Which lines in the records below contain the word "Hpre"? Copy each one out.

══ Data shown ══

(** * Deploy-Merged: the incident store of the emergency dashboard

    A shallow embedding of
    - [src/contexts/EmergencyContext.tsx] (the provider that owns the
      incident collection, the activity log and the notifications),
    - the ranking of [src/components/dashboard/IncidentTable.tsx],
    - the selection list of the incident detail panel,
    - the report schema and the [POST /] route of the backend,
    together with the properties the specification states about them. *)

From Stdlib Require Import ZArith.
From stdpp Require Import base decidable option list strings pretty sorting gmap.

Local Open Scope Z_scope.
Local Open Scope string_scope.

(** ** Data model *)

(** The string unions of [@/types/emergency], as the sources spell them. *)
Inductive IncidentStatus :=
  | UNVERIFIED | VERIFIED | ASSIGNED | IN_PROGRESS | RESOLVED | DUPLICATE | FALSE.

Inductive IncidentSeverity := LOW | MEDIUM | HIGH | CRITICAL.

Inductive IncidentType := FIRE | MEDICAL | ACCIDENT | INFRASTRUCTURE | CRIME.

Global Instance IncidentStatus_eq_dec : EqDecision IncidentStatus.
Proof. solve_decision. Defined.
Global Instance IncidentSeverity_eq_dec : EqDecision IncidentSeverity.
Proof. solve_decision. Defined.
Global Instance IncidentType_eq_dec : EqDecision IncidentType.
Proof. solve_decision. Defined.
(** X30. A second run on an unchanged page is silent.  The remote content
    is the same in both runs (the hypothesis [unchanged]).  For every
    tracked product on which the first run logged no processing error and
    announced no markdown transition, the second run, on the product the
    first run stored for it, shows no notification and logs no error: its
    diff is empty. *)
Theorem second_run_is_silent st pre p post :
  trackedProducts st = pre ++ p :: post →
  console_errors (loop_state env1 st (pre ++ [p]))
  = console_errors (loop_state env1 st pre) →
  notified_of t_moved_to_markdown (notifications (loop_state env1 st (pre ++ [p])))
  = notified_of t_moved_to_markdown (notifications (loop_state env1 st pre)) →
  ∃ pre' p' post',
    trackedProducts (storage (cycle env1 st).2) = pre' ++ p' :: post'
    ∧ length pre' = length pre
    ∧ notifications (loop_state env2 (storage (cycle env1 st).2) (pre' ++ [p']))
      = notifications (loop_state env2 (storage (cycle env1 st).2) pre')
    ∧ console_errors (loop_state env2 (storage (cycle env1 st).2) (pre' ++ [p']))
      = console_errors (loop_state env2 (storage (cycle env1 st).2) pre').
Proof.
  intros Hst Herr Hmd.
  set (st' := storage (cycle env1 st).2).
  assert (trackedProducts st'
          = updatedProducts (check_loop env1 (trackedProducts st)
                               (fresh_locals (initial st))).2) as Ht.
  { unfold st', cycle. by destruct (checkAllProducts_end env1 (initial st)) as (-> & _). }
  rewrite Ht, Hst. unfold loop_state in *.
  set (s0 := fresh_locals (initial st)) in *.
  set (s0' := fresh_locals (initial st')) in *.
  rewrite check_loop_app, check_loop_cons.
  rewrite check_loop_app, check_loop_cons in Herr, Hmd.
  change (check_loop env1 [] ?s).2 with s in *.
  destruct (two_loops_cache pre s0 s0' eq_refl) as (pre' & Hpre' & Hlen & Hcache).
  set (sA := (check_loop env1 pre s0).2) in *.
  set (sB := (check_loop env2 pre' s0').2) in *.
  destruct (two_steps p sA sB Hcache) as (p' & Hu & Hn & He & _).
  { unfold noise. rewrite Herr, Hmd. done. }
  destruct (loop_appends env1 post (check_step env1 p sA).2) as (post' & Hpost' & _).
  exists pre', p', post'.
  split; [by rewrite Hpost', Hu, Hpre', <- app_assoc|].
  split; [done|].
  rewrite check_loop_app, check_loop_cons.
  change (check_loop env2 [] ?s).2 with s. fold sB. by split.
Qed.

═══

Response below
  destruct (two_loops_cache pre s0 s0' eq_refl) as (pre' & Hpre' & Hlen & Hcache).
  split; [by rewrite Hpost', Hu, Hpre', <- app_assoc|].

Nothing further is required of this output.